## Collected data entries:
★ ★ ★ ★ ★
(* ===== verification/Providers.v ===== *)
(** * Service and endpoint providers: pkg/providers/kube/client.go,
      pkg/providers/fsm/client.go

    Where the catalog's services and endpoints come from: the kube provider
    reads the cluster, the fsm provider the services imported from other
    clusters.  [connector.Decode] is an argument; conversions of an identity
    and lookups of a namespace can panic. *)

From S2P Require Import Prelude Identity Service Core Api MeshConfig Net K8s K8sClient Catalog Multicluster.
Import Identity.Identity Service.Service Api.Api Net.Net K8s.K8s K8sClient.K8sClient Catalog.Catalog.
Import Multicluster.Multicluster.
#[local] Open Scope Z_scope.

Module Providers.

Definition kubeProviderName : string := "kubernetes".
Definition fsmProviderName : string := "flomesh".
Definition AnnotationCloudHealthCheckService : string := "flomesh.io/cloud-health-check-service".

(** [endpoint.Endpoint{IP: ip, Port: port}] *)
Definition plainEndpoint (ip : IP) (port : Z) : Endpoint :=
  mkEndpoint ip port 0 0 "" "" "" "" "" "" false false "" "" "".

(** [net.ParseIP] returns nil for what it cannot parse. *)
Definition parsedIP (s : string) : option IP := if bool_decide (ParseIP s = []) then None else Some (ParseIP s).

(** Substring search, [strings.Contains]. *)
Fixpoint Contains_str (s sub : string) : bool :=
  HasPrefix s sub || match s with EmptyString => false | String _ s' => Contains_str s' sub end.

(** The addresses of an Endpoints object that stand for a service, with their
    port: a known target port and a subdomain restrict them. *)
Definition selectedAddresses (svc : MeshService) (eps : Endpoints) : list (EndpointPort * EndpointAddress) :=
  subset ← eps_Subsets eps;
  port ← List.filter (λ p, bool_decide (TargetPort svc = 0) || bool_decide (epp_Port p = TargetPort svc))
           (sub_Ports subset);
  map (pair port)
    (List.filter (λ a, bool_decide (Subdomain svc = "") || bool_decide (Subdomain svc = epa_Hostname a))
      (sub_Addresses subset)).

(** The addresses of workloads of an account, up to the first that does not
    parse. *)
Fixpoint takeParsed (ips : list string) : list Endpoint :=
  match ips with
  | [] => []
  | s :: ips => match parsedIP s with Some ip => plainEndpoint ip 0 :: takeParsed ips | None => [] end
  end.

(** ** The kube provider *)

Section kube.
Context {MS : MapSet} {LM : LabelMatch} {MR : MapRange}.
Context (decode : K8sService → string → MicroSvcMeta) (c : Controller) (cfg : Configurator).

(** The application protocol of an endpoint port without metadata. *)
Definition portAppProtocol (p : EndpointPort) : string :=
  match epp_AppProtocol p with
  | Some a => a
  | None => if Contains_str (epp_Name p) "http" then "http"
            else if Contains_str (epp_Name p) "grpc" then "grpc" else ""
  end.

Definition metaEndpoints (svcMeta : MicroSvcMeta) : list Endpoint :=
  '(addr, m) ← map_range (msm_Endpoints svcMeta);
  '(port, protocol) ← map_range (mem_Ports m);
  let external := negb (mem_InternalService m) in
  [mkEndpoint (ParseIP addr) (uint32 port) 0 0 protocol ""
     (if external then mem_ClusterSet m else "") (if external then lb_Type (GetConnectorLb cfg) else "") ""
     (mem_ClusterId m) (mem_WithGateway m) (mem_WithMultiGateways m)
     (mem_ViaGatewayHTTP m) (mem_ViaGatewayGRPC m) (mem_ViaGatewayMode m)].

Definition kube_ListEndpointsForService (svc : MeshService) : list Endpoint :=
  match GetService c svc ≫= λ s, pair s <$> k8s_Annotations s !! AnnotationMeshEndpointAddr with
  | Some (s, v) => metaEndpoints (decode s v)
  | None =>
      match kc_GetEndpoints c svc with
      | inr (Some eps) =>
          omap (λ '(port, a), (λ ip,
            mkEndpoint ip (uint32 (epp_Port port)) 0 0 (portAppProtocol port) "" "" "" "" "" false false "" "" "")
            <$> parsedIP (epa_IP a)) (selectedAddresses svc eps)
      | _ => []
      end
  end.

Definition kube_ListEndpointsForIdentity (si : ServiceIdentity) : go (list Endpoint) :=
  sa ← ToK8sServiceAccount si;
  Ret ((p ← List.filter (λ p, bool_decide (pod_Namespace p = sa_Namespace sa) &&
                              bool_decide (pod_ServiceAccountName p = sa_Name sa)) (kc_ListPods c);
        takeParsed (pod_PodIPs p)) ++
       takeParsed (map vm_MachineIP
         (List.filter (λ v, bool_decide (vm_Namespace v = sa_Namespace sa) &&
                            bool_decide (vm_ServiceAccountName v = sa_Name sa)) (kc_ListVms c)))).

(** The services of the target namespace whose selector matches. *)
Definition selects (podLabels : gmap string string) (targetNamespace : string) (svc : K8sService) : bool :=
  bool_decide (k8s_Namespace svc = targetNamespace) && negb (bool_decide (k8s_Selector svc = ∅)) &&
  Matches (k8s_Selector svc) podLabels.

Definition kube_getServicesByLabels (podLabels : gmap string string) (targetNamespace : string)
    : go (list MeshService) :=
  gofold (λ l svc, m ← ServiceToMeshServices decode c (GetConnectorLb cfg) svc; Ret (l ++ m)) []
    (List.filter (selects podLabels targetNamespace) (kc_ListServices c true true)).

(** Pods first, then machines, each service once. *)
Definition kube_GetServicesForServiceIdentity (si : ServiceIdentity) : go (list MeshService) :=
  sa ← ToK8sServiceAccount si;
  let workloads :=
    map (λ p, (pod_Namespace p, pod_ServiceAccountName p, pod_Labels p)) (kc_ListPods c) ++
    map (λ v, (vm_Namespace v, vm_ServiceAccountName v, vm_Labels v)) (kc_ListVms c) in
  services ← gofold (λ l '(ns, account, labels),
    if bool_decide (ns = sa_Namespace sa) && bool_decide (account = sa_Name sa)
    then m ← kube_getServicesByLabels labels ns; Ret (l ++ m) else Ret l) [] workloads;
  Ret (foldl addUnique (NewSet, []) services).2.

Definition kube_GetResolvableEndpointsForService (svc : MeshService) : list Endpoint :=
  match GetService c svc with
  | None => []
  | Some s =>
      if IsHeadlessService (k8s_ClusterIP s) then kube_ListEndpointsForService svc
      else match parsedIP (k8s_ClusterIP s) with
      | None => []
      | Some ip =>
          let sam := GetServiceAccessMode cfg in
          let ips := ip ::
            if bool_decide (sam = ServiceAccessModeIP) || bool_decide (sam = ServiceAccessModeMixed) then
              match kc_GetEndpoints c svc with
              | inr (Some eps) => map (ParseIP ∘ epa_IP) (eps_Subsets eps ≫= sub_Addresses)
              | _ => []
              end
            else [] in
          p ← k8s_Ports s; map (λ ip, plainEndpoint ip (uint32 (svp_Port p))) ips
      end
  end.

Definition kube_ListServices : go (list MeshService) :=
  gofold (λ l svc, m ← ServiceToMeshServices decode c (GetConnectorLb cfg) svc; Ret (l ++ m)) []
    (List.filter (λ s, negb (bool_decide (is_Some (k8s_Annotations s !! AnnotationCloudHealthCheckService))))
      (kc_ListServices c true true)).

Definition kube_ListServiceIdentitiesForService (svc : MeshService) : list ServiceIdentity :=
  match kc_ListServiceIdentitiesForService c svc with
  | inr accounts => map ToServiceIdentity accounts
  | inl _ => []
  end.

End kube.

(** ** The fsm provider *)

Section fsm.
Context {MS : MapSet} {LM : LabelMatch} (c : Multicluster.Client).

(** [strconv.ParseUint(s, 10, 32)], the number it returns beside its error. *)
Fixpoint parseUint32 (s : string) (acc : Z) : option Z :=
  match s with
  | EmptyString => Some acc
  | String a s' =>
      if is_digit a then
        let n := acc * 10 + (Z.of_nat (nat_of_ascii a) - 48) in
        if bool_decide (2 ^ 32 ≤ n) then Some (2 ^ 32 - 1) else parseUint32 s' n
      else None
  end.

Definition ParseUint32 (s : string) : Z := if bool_decide (s = "") then 0 else default 0 (parseUint32 s 0).

(** What the annotations say of an address and a port. *)
Definition importedEndpoint (eps : Endpoints) (port : EndpointPort) (a : EndpointAddress) (ip : IP) : Endpoint :=
  let ann key := default "" (eps_Annotations eps !! key (epa_IP a) (epp_Port port)) in
  mkEndpoint ip (uint32 (epp_Port port)) (ParseUint32 (ann ServiceImportLBWeightAnnotation)) 0 "" ""
    (ann ServiceImportClusterKeyAnnotation) (ann ServiceImportLBTypeAnnotation)
    (ann ServiceImportContextPathAnnotation) "" false false "" "" "".

Definition fsm_ListEndpointsForService (svc : MeshService) : list Endpoint :=
  match mc_GetEndpoints c svc with
  | None => []
  | Some eps => omap (λ '(port, a), importedEndpoint eps port a <$> parsedIP (epa_IP a)) (selectedAddresses svc eps)
  end.

(** A workload of any account stands for every account of its namespace. *)
Definition accountMatches (account : string) (sa : K8sServiceAccount) : bool :=
  bool_decide (account = sa_Name sa) || bool_decide (account = AnyServiceAccount).

Definition fsm_ListEndpointsForIdentity (si : ServiceIdentity) : go (list Endpoint) :=
  sa ← ToK8sServiceAccount si;
  Ret (p ← List.filter (λ p, bool_decide (pod_Namespace p = sa_Namespace sa) &&
                             accountMatches (pod_ServiceAccountName p) sa) (mc_ListPods c);
       takeParsed (pod_PodIPs p)).

(** One mesh service per port of the service and per endpoint port. *)
Definition fsm_ServiceToMeshServices (svc : K8sService) : list MeshService :=
  portSpec ← k8s_Ports svc;
  let protocol := default (portNameProtocol (svp_Name portSpec)) (svp_AppProtocol portSpec) in
  let mk target := mkMeshService (k8s_Namespace svc) (k8s_Name svc) (uint16 (svp_Port portSpec)) target protocol
                     (k8s_UID svc) "" "" in
  match mc_GetEndpoints c (mk 0) with
  | None => []
  | Some eps => map (λ p, mk (uint16 (epp_Port p))) (eps_Subsets eps ≫= sub_Ports)
  end.

Definition fsm_getServicesByLabels (podLabels : gmap string string) (targetNamespace : string) : list MeshService :=
  List.filter (selects podLabels targetNamespace) (mc_ListServices c) ≫= fsm_ServiceToMeshServices.

Definition fsm_GetServicesForServiceIdentity (si : ServiceIdentity) : go (list MeshService) :=
  sa ← ToK8sServiceAccount si;
  let services :=
    p ← List.filter (λ p, bool_decide (pod_Namespace p = sa_Namespace sa) &&
                          accountMatches (pod_ServiceAccountName p) sa) (mc_ListPods c);
    fsm_getServicesByLabels (pod_Labels p) (pod_Namespace p) in
  Ret (foldl addUnique (NewSet, []) services).2.

Definition fsm_GetResolvableEndpointsForService (svc : MeshService) : list Endpoint :=
  match mc_GetService c svc with
  | None => []
  | Some s =>
      if IsHeadlessService (k8s_ClusterIP s) then fsm_ListEndpointsForService svc
      else match parsedIP (k8s_ClusterIP s) with
      | None => []
      | Some ip =>
          map (λ p, mkEndpoint ip (uint32 (svp_Port p)) 0 0 "" "" fsmProviderName "" "" "" false false "" "" "")
            (k8s_Ports s)
      end
  end.

Definition fsm_ListServices : list MeshService := mc_ListServices c ≫= fsm_ServiceToMeshServices.

Definition fsm_ListServiceIdentitiesForService (svc : MeshService) : list ServiceIdentity :=
  match mc_ListServiceIdentitiesForService c svc with
  | inr accounts => map ToServiceIdentity accounts
  | inl _ => []
  end.

End fsm.

End Providers.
★ ★ ★ ★ ★
## Aim of the exercise:
Wherever a line in the data above holds the word "portAppProtocol", copy that line.

## Answer to the problem:
Definition portAppProtocol (p : EndpointPort) : string :=
            mkEndpoint ip (uint32 (epp_Port port)) 0 0 (portAppProtocol port) "" "" "" "" "" false false "" "" "")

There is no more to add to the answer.